Basically: A messy multi-star action movie that plays like a bad Snatch remake.
Well, here we go with Bullet Train, a new film from one of the John Wick directors, David Leitch. Bullet Train feels as if this is a Ben & Jerry’s ice pint of a movie with a mix of Kill Bill and Smokin’ Aces. Including characters with cute names in moving settings with tight spaces. Brad Pitt plays a man codenamed Ladybug who is contracted to steal a briefcase from two men on this train. These two brothers are named Lemon (Bryan Tyree Henry) and Tangerine (Aaron Taylor-Johnson) and they’re tasked with keeping some big, tough, bad guy’s son safe. On the train there is also Andrew Koji as The Father and Hiroyuki Sanada as The Elder, along with many others, some you see in the commercials and others as surprises.

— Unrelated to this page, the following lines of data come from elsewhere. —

(** * The image preview gallery (src/App.tsx): model and verified properties

    The React component [App] keeps its state in hooks and changes it from
    event handlers and effects.  The model below is a shallow embedding:
    the hooks are the fields of one record, every handler or effect is a
    function on that record, and the platform (network, XML parser, date
    parser, clock, local time zone) is a set of parameters of the
    development.

    Conventions.
    - A JavaScript number that can be [NaN] is a [number]; the numbers the
      component handles (byte sizes, epoch milliseconds, differences of
      those) are integers, so the other values are [Z].
    - A string is a byte string holding UTF-8.
    - An [async] function runs to completion as one step: the model does
      not interleave two pending handlers.  The source writes the images,
      the page and [hasMore] after an [await] and cancels nothing, so what
      is said of those fields is said of a load, or of a date effect and
      the page loads after it, each run to its end before the next one
      starts; what is said of every state of [run] concerns fields that
      no pending load can disturb.
    - The tasks of one batch of [fetchMetadata] run one after the other.
      Under [p-limit] the tasks that run at the same time read the cache
      before any of them writes it; for a batch whose keys are distinct
      the result is the same.
    - The local time zone is a fixed offset from UTC (no daylight saving
      change), so that a step of 24 hours is a step of one local day, and
      the limit of 8.64e15 ms on a time value is not modelled. *)

From Stdlib Require Import ZArith Lia Bool List Ascii String.
From Stdlib Require Import DecimalString Sorting.Sorted Sorting.Permutation.
From stdpp Require Import base option list strings gmap fin_maps sorting.

Local Open Scope string_scope.
Local Open Scope list_scope.
Local Open Scope Z_scope.

(** ** JavaScript numbers *)

Inductive number : Type :=
| NaN
| Num (z : Z).

(** [a - b]. *)
Definition num_sub (a b : number) : number :=
  match a, b with
  | Num x, Num y => Num (x - y)
  | _, _ => NaN
  end.

(** [a + b]. *)
Definition num_add (a b : number) : number :=
  match a, b with
  | Num x, Num y => Num (x + y)
  | _, _ => NaN
  end.

(** [a < b], false as soon as one side is [NaN]. *)
Definition num_lt (a b : number) : bool :=
  match a, b with
  | Num x, Num y => x <? y
  | _, _ => false
  end.

(** [a > b]. *)
Definition num_gt (a b : number) : bool := num_lt b a.

(** [a >= b], false as soon as one side is [NaN]. *)
Definition num_ge (a b : number) : bool :=
  match a, b with
  | Num x, Num y => y <=? x
  | _, _ => false
  end.

(** [a === b] on numbers: [NaN] differs from itself. *)
Definition num_strict_eq (a b : number) : bool :=
  match a, b with
  | Num x, Num y => x =? y
  | _, _ => false
  end.

(** ** Strings *)

Definition is_whitespace (c : ascii) : bool :=
  let n := nat_of_ascii c in
  ((9 <=? n) && (n <=? 13))%nat || (n =? 32)%nat.

Fixpoint trimStart (s : string) : string :=
  match s with
  | String c s' => if is_whitespace c then trimStart s' else s
  | EmptyString => EmptyString
  end.

Fixpoint trimEnd (s : string) : string :=
  match s with
  | EmptyString => EmptyString
  | String c s' =>
      match trimEnd s' with
      | EmptyString => if is_whitespace c then EmptyString else String c EmptyString
      | t => String c t
      end
  end.

(** [s.trim()], for the white space of ASCII. *)
Definition trim (s : string) : string := trimEnd (trimStart s).

(** [s.startsWith(p)]. *)
Definition startsWith (s p : string) : bool := String.prefix p s.

(** [s.includes(sub)]. *)
Fixpoint includes (s sub : string) : bool :=
  String.prefix sub s ||
  match s with
  | EmptyString => false
  | String _ s' => includes s' sub
  end.

(** [s.endsWith(p)]. *)
Fixpoint endsWith (s p : string) : bool :=
  String.eqb s p ||
  match s with
  | EmptyString => false
  | String _ s' => endsWith s' p
  end.

Definition lower_ascii (c : ascii) : ascii :=
  let n := nat_of_ascii c in
  if ((65 <=? n) && (n <=? 90))%nat then ascii_of_nat (n + 32) else c.

Fixpoint toLowerCase (s : string) : string :=
  match s with
  | EmptyString => EmptyString
  | String c s' => String (lower_ascii c) (toLowerCase s')
  end.

(** Decimal rendering of an integer inside a template literal. *)
Definition string_of_Z (z : Z) : string :=
  NilZero.string_of_int (Z.to_int z).

Definition is_digit (c : ascii) : bool :=
  let n := nat_of_ascii c in ((48 <=? n) && (n <=? 57))%nat.

Definition digit_value (c : ascii) : Z := Z.of_nat (nat_of_ascii c) - 48.

(** The longest prefix of decimal digits of [s], read in base ten on top
    of the accumulator [acc]; [None] when [s] starts with no digit and
    nothing was read yet. *)
Fixpoint read_digits (s : string) (acc : option Z) : option Z :=
  match s with
  | String c s' =>
      if is_digit c
      then read_digits s' (Some (10 * default 0 acc + digit_value c))
      else acc
  | EmptyString => acc
  end.

(** [parseInt(s, 10)]: leading white space skipped, an optional sign,
    then the longest run of digits; [NaN] when there is no digit. *)
Definition parseInt (s : string) : number :=
  let body (t : string) := read_digits t None in
  match trimStart s with
  | String "-" t => match body t with Some n => Num (- n) | None => NaN end
  | String "+" t => match body t with Some n => Num n | None => NaN end
  | t => match body t with Some n => Num n | None => NaN end
  end.

(** [a || b] on strings: the empty string is falsy. *)
Definition str_or (a : option string) (b : string) : string :=
  match a with
  | Some (String c s) => String c s
  | _ => b
  end.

The movie takes time to intertwine all these characters in a plot that I’ll stop talking about here since spoiling isn’t the move. I might’ve found Bullet Train more fun and interesting in my youth but now it’s pretty dull and rote. It feels like a copy of a copy that wears its influences on its sleeve a bit too much. While it features so many known actors who seemingly have fun and attempt to do good work, it falls entirely flat for me.
The color in Bullet Train is bright and everything is sharp. The editing is quick, reminding you of the “MTV/Music Video” aesthetic people used to toss around in old reviews. The costuming works, making each character distinct along with their hair and make-up. The fight scenes are well shot, even if some points don’t make any sense.

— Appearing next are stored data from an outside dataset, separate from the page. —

(** * Kiosk visual-feedback layer: coverage mapping, animation sequences,
      access-status handler and page life-cycle

    Shallow embedding of [static/js/websocket_handler.js] (channel
    handlers, body visualisation) and of the animation controller
    ([class AnimationController]).  JavaScript strings are modelled as
    ASCII strings; time is in milliseconds ([N]); the DOM is a finite
    map from element ids to elements; [setTimeout] appends to a queue of
    pending timers that an explicit event loop drains.  Console output
    is not part of the model, nor are the parts of the scripts that the
    properties below do not touch (the face and detection handlers, the
    equipment list markup, the bounce, flash, pulse and rotate helpers
    of the controller, the keypad). *)

From Stdlib Require Import Ascii String NArith QArith Qround Lqa.
From stdpp Require Import gmap strings list pretty.

Open Scope string_scope.
Open Scope list_scope.

(** ** JavaScript strings *)

Module JsString.

Definition is_upper (c : ascii) : bool :=
  let n := N_of_ascii c in ((65 <=? n) && (n <=? 90))%N.

Definition is_lower (c : ascii) : bool :=
  let n := N_of_ascii c in ((97 <=? n) && (n <=? 122))%N.

Definition lower_char (c : ascii) : ascii :=
  if is_upper c then ascii_of_N (N_of_ascii c + 32) else c.

Definition upper_char (c : ascii) : ascii :=
  if is_lower c then ascii_of_N (N_of_ascii c - 32) else c.

(** [String.prototype.toLowerCase] on ASCII text. *)
Fixpoint toLowerCase (s : string) : string :=
  match s with
  | EmptyString => EmptyString
  | String c r => String (lower_char c) (toLowerCase r)
  end.

(** Flipping the case of one letter; other characters are left alone. *)
Definition flip_char (c : ascii) : ascii :=
  if is_upper c then lower_char c else upper_char c.

(** [recase m s] flips the case of the letters of [s] selected by the
    mask [m]: every way of re-casing the letters of [s] is [recase m s]
    for some [m]. *)
Fixpoint recase (m : list bool) (s : string) : string :=
  match s, m with
  | EmptyString, _ => EmptyString
  | _, [] => s
  | String c r, b :: m' => String (if b then flip_char c else c) (recase m' r)
  end.

(** The same, class name by class name, over an array of names. *)
Fixpoint recaseAll (ms : list (list bool)) (l : list string) : list string :=
  match l, ms with
  | [], _ => []
  | _, [] => l
  | s :: l', m :: ms' => recase m s :: recaseAll ms' l'
  end.

(** [Array.prototype.includes] on an array of strings. *)
Definition includes (l : list string) (x : string) : bool :=
  existsb (String.eqb x) l.

End JsString.
Import JsString.

(** ** Body visualisation: the coverage mapping *)

(** [BODY_PART_MAPPING]: an object literal, so [Object.keys] lists the
    keys in the order they are written. *)
Definition BODY_PART_MAPPING : list (string * list string) :=
  [ ("head",        ["Head"; "Helmet"]);
    ("face",        ["Face"; "Face-mask-medical"]);
    ("eyes",        ["Glasses"; "Face-guard"]);
    ("mouth",       ["Face-mask-medical"]);
    ("ears",        ["Ear"; "Earmuffs"]);
    ("chest",       ["Safety-vest"; "Medical-suit"; "Safety-suit"]);
    ("hands-left",  ["Hands"; "Gloves"]);
    ("hands-right", ["Hands"; "Gloves"]);
    ("feet",        ["Foot"; "Shoes"]) ].

Definition Object_keys {A} (o : list (string * A)) : list string := map fst o.

(** [BODY_PART_MAPPING[partId]]; [undefined] is rendered as [None]. *)
Fixpoint get_prop {A} (o : list (string * A)) (k : string) : option A :=
  match o with
  | [] => None
  | (k', v) :: r => if String.eqb k k' then Some v else get_prop r k
  end.

Module COLORS.
Definition REQUIRED_DETECTED := "#10B981".
Definition REQUIRED_MISSING := "#EF4444".
Definition NOT_REQUIRED := "#9CA3AF".
Definition CHECKING := "#F59E0B".
Definition DEFAULT := "#D1D5DB".
End COLORS.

With that said, it bothers me how the Japanese characters feel like set dressing and nameless goons. Especially when I discovered Bullet Train is based on a Japanese novel. It feels like all those times Hollywood adapts anime—something just gets lost in translation.

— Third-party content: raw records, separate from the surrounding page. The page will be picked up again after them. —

(** * zig_deps: the dependency scanner and reconciler of [zig_deps/main.py]

    A shallow embedding of the three stages of the tool:
    - URL extraction from one [build.zig.zon] manifest ([_find_dependencies]),
    - the directory walk that groups URLs per folder ([_collect_dependencies],
      [get_dependencies]),
    - the reconciliation loop of [main], which queries the external [zig]
      executable and optionally asks it to rewrite the manifest.

    Conventions of the embedding.
    - A Python [str] is a [string]; every [ascii] stands for the code point of
      the same number (the Latin-1 range of Unicode).
    - An exception is a value of [exn]; a function that may raise returns a
      [result].
    - The file system is a finite tree of readable entries, enumerated in the
      order [iterdir] yields them.
    - A [defaultdict(list)] is an association list in insertion order, which
      is the order a Python dict is iterated in.
    - [subprocess.run] is a transition of an abstract world, given by the
      class [Oracle]; every spawned command is appended to a log. *)

From Stdlib Require Import Strings.String Strings.Ascii Lists.List ZArith Bool Arith Lia.
Import ListNotations.

Open Scope string_scope.
Open Scope list_scope.

(** ** Exceptions and results *)

Inductive exn : Type :=
| IndexError
| RuntimeError (msg : string)
| NotADirectoryError
| IsADirectoryError
| OSError
| CalledProcessError (returncode : Z) (cmd : list string).

Inductive result (A : Type) : Type :=
| Ok (a : A)
| Err (e : exn).

Arguments Ok {A} a.
Arguments Err {A} e.

Definition bind_result {A B} (r : result A) (k : A -> result B) : result B :=
  match r with
  | Ok a => k a
  | Err e => Err e
  end.

Declare Scope result_scope.
Delimit Scope result_scope with result.
Notation "x <-? r ; k" := (bind_result r (fun x => k))
  (at level 61, r at next level, right associativity) : result_scope.
Open Scope result_scope.

(** ** Python string methods used by the tool *)

Module Str.

Definition LF : ascii := "010"%char.
Definition CR : ascii := "013"%char.
Definition dquote : ascii := "034"%char.
Definition hash : ascii := "035"%char.

(** [str.isspace] of one character, for code points below 256:
    TAB, LF, VT, FF, CR, the separators FS, GS, RS and US, the space,
    NEL (0x85) and the no-break space (0xA0). *)
Definition isspace (c : ascii) : bool :=
  let n := nat_of_ascii c in
  (((9 <=? n) && (n <=? 13)) || ((28 <=? n) && (n <=? 32))
   || (n =? 133) || (n =? 160))%nat.

Fixpoint lstrip (s : string) : string :=
  match s with
  | EmptyString => EmptyString
  | String c s' => if isspace c then lstrip s' else s
  end.

Fixpoint rstrip (s : string) : string :=
  match s with
  | EmptyString => EmptyString
  | String c s' =>
      match rstrip s' with
      | EmptyString => if isspace c then EmptyString else String c EmptyString
      | r => String c r
      end
  end.

(** [s.strip()] *)
Definition strip (s : string) : string := rstrip (lstrip s).

(** [s.startswith(p)] *)
Fixpoint startswith (s p : string) : bool :=
  match p, s with
  | EmptyString, _ => true
  | String a p', String b s' => Ascii.eqb b a && startswith s' p'
  | String _ _, EmptyString => false
  end.

(** [s.split(sep)] for a separator of one character: the fields between
    the occurrences of [sep]; never the empty list. *)
Fixpoint split (sep : ascii) (s : string) : list string :=
  match s with
  | EmptyString => [EmptyString]
  | String c s' =>
      if Ascii.eqb c sep then EmptyString :: split sep s'
      else match split sep s' with
           | f :: fs => String c f :: fs
           | [] => [String c EmptyString]
           end
  end.

(** [s[:n]] *)
Fixpoint take (n : nat) (s : string) : string :=
  match n, s with
  | S n', String c s' => String c (take n' s')
  | _, _ => EmptyString
  end.

(** The newline translation of a file opened in text mode with the default
    [newline=None]: CR LF and a lone CR are read as LF. *)
Fixpoint universal_newlines (s : string) : string :=
  match s with
  | EmptyString => EmptyString
  | String c s' =>
      if Ascii.eqb c CR then
        match s' with
        | String c' s'' =>
            if Ascii.eqb c' LF then String LF (universal_newlines s'')
            else String LF (universal_newlines s')
        | EmptyString => String LF EmptyString
        end
      else String c (universal_newlines s')
  end.

(** The lines of a text, each with its terminating LF (the last one may
    lack it). *)
Fixpoint keepends (s : string) : list string :=
  match s with
  | EmptyString => []
  | String c s' =>
      if Ascii.eqb c LF then String c EmptyString :: keepends s'
      else match keepends s' with
           | l :: ls => String c l :: ls
           | [] => [String c EmptyString]
           end
  end.

(** [f.readlines()] on the characters of the file *)
Definition readlines (content : string) : list string :=
  keepends (universal_newlines content).

(** Occurrence of a character, and the number of its occurrences. *)
Fixpoint mem (c : ascii) (s : string) : bool :=
  match s with
  | EmptyString => false
  | String c' s' => Ascii.eqb c' c || mem c s'
  end.

Fixpoint count (c : ascii) (s : string) : nat :=
  match s with
  | EmptyString => 0
  | String c' s' => (if Ascii.eqb c' c then 1 else 0) + count c s'
  end.

End Str.

(** ** Paths and the file system *)

(** A [pathlib.Path] is the list of its components. *)
Definition Path : Type := list string.

Definition Path_eq_dec : forall p q : Path, {p = q} + {p <> q} :=
  list_eq_dec string_dec.

(** [p / name] *)
Definition joinpath (p : Path) (name : string) : Path := p ++ [name].

(** [p.parent] *)
Definition parent (p : Path) : Path := removelast p.

(** [p.name] *)
Definition name_of (p : Path) : string := last p "".

#[local] Unset Elimination Schemes.

(** What a path designates: a regular file with its decoded characters, a
    directory with its entries in the order [iterdir] yields them, or
    something that is neither (a socket, a FIFO, a dangling link). *)
Inductive node : Type :=
| File (content : string)
| Dir (children : list (string * node))
| Other.

#[local] Set Elimination Schemes.

Definition is_dir (n : node) : bool :=
  match n with Dir _ => true | _ => false end.

Definition is_file (n : node) : bool :=
  match n with File _ => true | _ => false end.

(** Induction on a tree: a directory has the property when all its
    children have it. *)
Section NodeInduction.

Variable P : node -> Prop.
Hypothesis P_File : forall content, P (File content).
Hypothesis P_Other : P Other.
Hypothesis P_Dir :
  forall children, Forall (fun entry => P (snd entry)) children -> P (Dir children).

While the scenes with the characters talking can be interesting, it does drag in some places. There are times when the action skews toward the fantastical, disrupting the more down-to-earth fights. While there is humor, what’s there is more subjective rather than universal as the movie thinks it is.
Mostly, Bullet Train tries too hard to be cool and adds in surprise cameos to wow the audience. However, many things in the movie don’t make sense action-wise, which makes it hard to suspend disbelief (at least for me, it’s not something I could ever turn my mind off for). I just kept seeing things I dislike over and over.
In the End: Bullet Train is a brainless action movie that the star-studded cast can’t save.